● **Task objective**
Go through the data and copy each line that holds "false".

[Records from a dataset]
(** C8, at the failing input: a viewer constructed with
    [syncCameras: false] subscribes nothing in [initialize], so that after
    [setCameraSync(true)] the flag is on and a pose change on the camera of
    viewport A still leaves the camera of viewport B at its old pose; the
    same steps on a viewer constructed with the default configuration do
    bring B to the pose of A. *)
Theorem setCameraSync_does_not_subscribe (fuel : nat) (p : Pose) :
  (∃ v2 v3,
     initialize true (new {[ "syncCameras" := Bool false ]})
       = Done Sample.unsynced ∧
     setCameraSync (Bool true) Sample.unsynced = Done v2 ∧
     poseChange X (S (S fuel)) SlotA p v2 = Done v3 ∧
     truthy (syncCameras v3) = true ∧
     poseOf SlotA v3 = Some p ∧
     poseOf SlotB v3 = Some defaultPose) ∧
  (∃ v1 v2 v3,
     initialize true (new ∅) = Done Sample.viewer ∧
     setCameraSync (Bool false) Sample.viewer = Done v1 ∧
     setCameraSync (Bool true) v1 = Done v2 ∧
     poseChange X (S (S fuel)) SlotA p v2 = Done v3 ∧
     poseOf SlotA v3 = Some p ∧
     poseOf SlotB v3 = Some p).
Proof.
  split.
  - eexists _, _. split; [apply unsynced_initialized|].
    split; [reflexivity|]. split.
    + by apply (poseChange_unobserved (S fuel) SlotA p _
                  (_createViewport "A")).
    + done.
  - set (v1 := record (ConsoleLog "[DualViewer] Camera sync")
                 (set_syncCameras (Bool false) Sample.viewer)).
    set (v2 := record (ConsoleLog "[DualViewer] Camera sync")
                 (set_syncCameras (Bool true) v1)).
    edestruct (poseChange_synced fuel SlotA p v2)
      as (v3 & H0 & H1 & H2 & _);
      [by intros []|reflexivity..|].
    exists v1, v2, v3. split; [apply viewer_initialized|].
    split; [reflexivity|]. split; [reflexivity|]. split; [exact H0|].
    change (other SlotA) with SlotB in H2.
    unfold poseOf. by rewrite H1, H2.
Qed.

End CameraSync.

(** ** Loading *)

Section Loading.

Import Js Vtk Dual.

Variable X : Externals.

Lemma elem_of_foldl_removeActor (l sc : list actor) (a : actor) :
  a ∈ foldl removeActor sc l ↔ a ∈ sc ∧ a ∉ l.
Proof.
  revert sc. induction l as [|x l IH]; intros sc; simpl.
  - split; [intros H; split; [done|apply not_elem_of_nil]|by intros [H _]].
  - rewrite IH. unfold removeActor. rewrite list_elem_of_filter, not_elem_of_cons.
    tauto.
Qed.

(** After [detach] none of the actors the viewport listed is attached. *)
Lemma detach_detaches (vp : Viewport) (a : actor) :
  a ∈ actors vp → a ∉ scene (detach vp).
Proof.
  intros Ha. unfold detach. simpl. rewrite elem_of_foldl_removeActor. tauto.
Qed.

● **Solution to this problem**
    [syncCameras: false] subscribes nothing in [initialize], so that after
     initialize true (new {[ "syncCameras" := Bool false ]})
     setCameraSync (Bool false) Sample.viewer = Done v1 ∧
                 (set_syncCameras (Bool false) Sample.viewer)).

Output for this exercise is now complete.